Israel to quit northern sector of Lebanese village

JERUSALEM—Israel will present to the U.N. a plan to withdraw from the northern sector of a disputed Lebanese border village that it has occupied since its 2006 war with Lebanon’s Hezbollah guerrillas, an Israeli official said on Sunday.

The official spoke on condition of anonymity because Prime Minister Benjamin Netanyahu won’t present the proposal to U.N. chief Ban Ki-moon until Monday. Netanyahu plans to ask a group of decision-making Cabinet ministers to approve the plan next week, after he returns from a U.S. trip.

Ghajar sits on a border area where the boundaries between Syria, Israel and Lebanon are in dispute. Israel captured the entire village of some 2,000 people from Syria in 1967.

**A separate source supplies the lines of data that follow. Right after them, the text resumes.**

(* ===== verification/TurnDemo.v ===== *)
(** * Two turns and a compaction

    An environment that answers from a script, and the theorems about turns at concrete traces: a turn that runs a tool
    and completes, one that is stopped while its tool runs, and a compaction that frees room. *)
From S2P Require Import Prelude.
From S2P Require Import Text.
From S2P Require Import TurnOutcome.
From S2P Require Import RunControl.
From S2P Require Import Json.
From S2P Require Import PermissionFence.
From S2P Require Import ContextWindow.
From S2P Require Import ClmCheckpoint.
From S2P Require Import History.
From S2P Require Import SourceRecords.
From S2P Require Import ContextManager.
From S2P Require Import ContextStream.
From S2P Require Import ContextTokens.
From S2P Require Import ProtocolStore.
From S2P Require Import ProtocolContext.
From S2P Require Import ProviderStream.
From S2P Require Import ChatClient.
From S2P Require Import Prog.
From S2P Require Import TurnCalls.
From S2P Require Import TurnEnds.
From S2P Require Import TurnModel.
From S2P Require Import TurnCompaction.
From S2P Require Import TurnLoop.
From S2P Require Import TurnWatch.
From S2P Require Import TurnTheorems.
From S2P Require Import TurnCompactionFacts.
From S2P Require Import TurnFuel.

Open Scope nat_scope.

#[local] Instance map_order : HashIteration := {| hash_iter A m := map_to_list m; hash_iter_perm A m := reflexivity _ |}.
#[local] Existing Instance one_char_ulid.

(** ** The environment *)

(** What is left of the script; the run is cancelled once it was asked [patience] times. *)
Record Script := { patience : nat; history : list (ProtocolPage (HistoryItem Tree)); answers : list StreamEnd; identifiers : N }.
Definition read_page (s : Script) : Script :=
  {| patience := patience s; history := tail (history s); answers := answers s; identifiers := identifiers s |}.
Definition read_stream (s : Script) : Script :=
  {| patience := patience s; history := history s; answers := tail (answers s); identifiers := identifiers s |}.
Definition take_identifier (s : Script) : Script :=
  {| patience := patience s; history := history s; answers := answers s; identifiers := identifiers s + 1 |}.
Definition be_asked (s : Script) : Script :=
  {| patience := pred (patience s); history := history s; answers := answers s; identifiers := identifiers s |}.
Definition out_of_patience (s : Script) : bool := Nat.eqb (patience s) 0.

Definition empty_page : ProtocolPage (HistoryItem Tree) :=
  {| page_offset := 0; page_limit := 200; page_total := 0; page_items := []; page_next_cursor := None |}.
Definition page_of_items (items : list (HistoryItem Tree)) (cursor : Z) : ProtocolPage (HistoryItem Tree) :=
  {| page_offset := 0; page_limit := 200; page_total := N.of_nat (length items); page_items := items; page_next_cursor := Some cursor |}.

Definition demo_step : StepContext Tree := {| step_tools := []; step_snapshot := TNull; step_rendered := lit "world"; step_system_prompt := lit "system" |}.
Definition demo_summary (reason : FinishReason) : LlmResponseSummary :=
  {| summary_finish_reason := reason; summary_usage := None; response_id := None; continuation := None |}.
Definition answer_of (events : list LlmEvent) (reason : FinishReason) : StreamEnd := {| stream_events := events; stream_result := Ok (demo_summary reason) |}.
Definition no_answer : StreamEnd := {| stream_events := []; stream_result := Err (LlmMessage (lit "no answer")) |}.
Definition read_result : ToolResult Tree :=
  {| result_title := lit "read"; result_output_text := lit "text"; result_metadata := TObj []; truncated_output_path := None; recorded_changes := [];
     change_summaries := [] |}.
Definition unreviewed (r : option (result (ToolResult Tree) ToolFailure)) : ToolRun Tree :=
  {| guardian_request_count := 0; guardian_usage := []; tool_result := r |}.

Definition respond (c : Call Tree) : Script -> Script * answer c :=
  match c as c return Script -> Script * answer c with
  | IsCancelled => fun s => (be_asked s, out_of_patience s)
  | CurrentCause => fun s => (s, if out_of_patience s then Some (Interruption UserStop) else None)
  | RequestCancel _ => fun s => (s, Rejected)
  | Supersede | BeginSuccessCommit | SealSuccess | BeginToolSettlement => fun s => (s, true)
  | ReadLocalWork => fun s => (s, false)
  | ResolveSuccess _ | AbandonSuccess _ | ReleaseToolSettlement | SetActivity _ | StartStream _ _ | StartTool _ | RecordDiagnostic _ => fun s => (s, tt)
  | ReadAdmission => fun s => (s, Ok OwnedRunning)
  | RenewLease => fun s => (s, Ok Renewed)
  | ReadDurableTerminal => fun s => (s, Ok None)
  | SettleTurn terminal _ _ | SettleSuccess terminal _ _ => fun s => (s, Ok (TerminalApplied terminal))
  | RecordModelResponse _ => fun s => (s, Ok [])
  | SettleToolCall _ _ _ _ => fun s => (s, Ok (Some []))
  | CommitCompaction _ _ | AccountGoalUsage _ _ | PrepareServices | AttachApiKey | EmitEvent _ | EmitCommitted _ | EmitRuntimeOnly _ => fun s => (s, Ok tt)
  | HasPendingSteers => fun s => (s, Ok false)
  | DeliverSteers => fun s => (s, Ok 0%N)
  | DeliverMailbox _ => fun s => (s, Ok (0%N, false))
  | ReadHistoryPage _ _ => fun s => (read_page s, Ok (default empty_page (head (history s))))
  | ReadReviewFeedback => fun s => (s, Ok None)
  | ReserveSequence => fun s => (s, None)
  | CaptureStep => fun s => (s, Ok demo_step)
  | AcquirePermit => fun s => (s, PermitGranted)
  | PollStream => fun s => (read_stream s, Some (default no_answer (head (answers s))))
  | AwaitStream => fun s => (read_stream s, default no_answer (head (answers s)))
  | PollTool => fun s => (s, unreviewed (if (patience s <=? 2) then None else Some (Ok read_result)))
  | AwaitCleanup => fun s => (s, unreviewed (Some (Err (OtherToolError (lit "stopped")))))
  | ReadRetainedService => fun s => (s, None)
  | NewModelResponseId | NewToolCallId | NewHistoryItemId => fun s => (take_identifier s, identifiers s)
  | ReadElapsed => fun s => (s, 7%N)
  end.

In 2000, after Israel withdrew its forces from south Lebanon, U.N. surveyors put the border in the middle of the village, leaving Israel in control of the southern half.

Israel reoccupied the northern part in 2006. Following the war, Israel pledged to withdraw from that sector but gave no timeline for doing so.

Ghajar’s residents are members of Islam’s Alawite sect, whose followers include many members of Syria’s ruling elite. Most of the villagers have said in the past that they want the village to remain united, regardless of who controls it.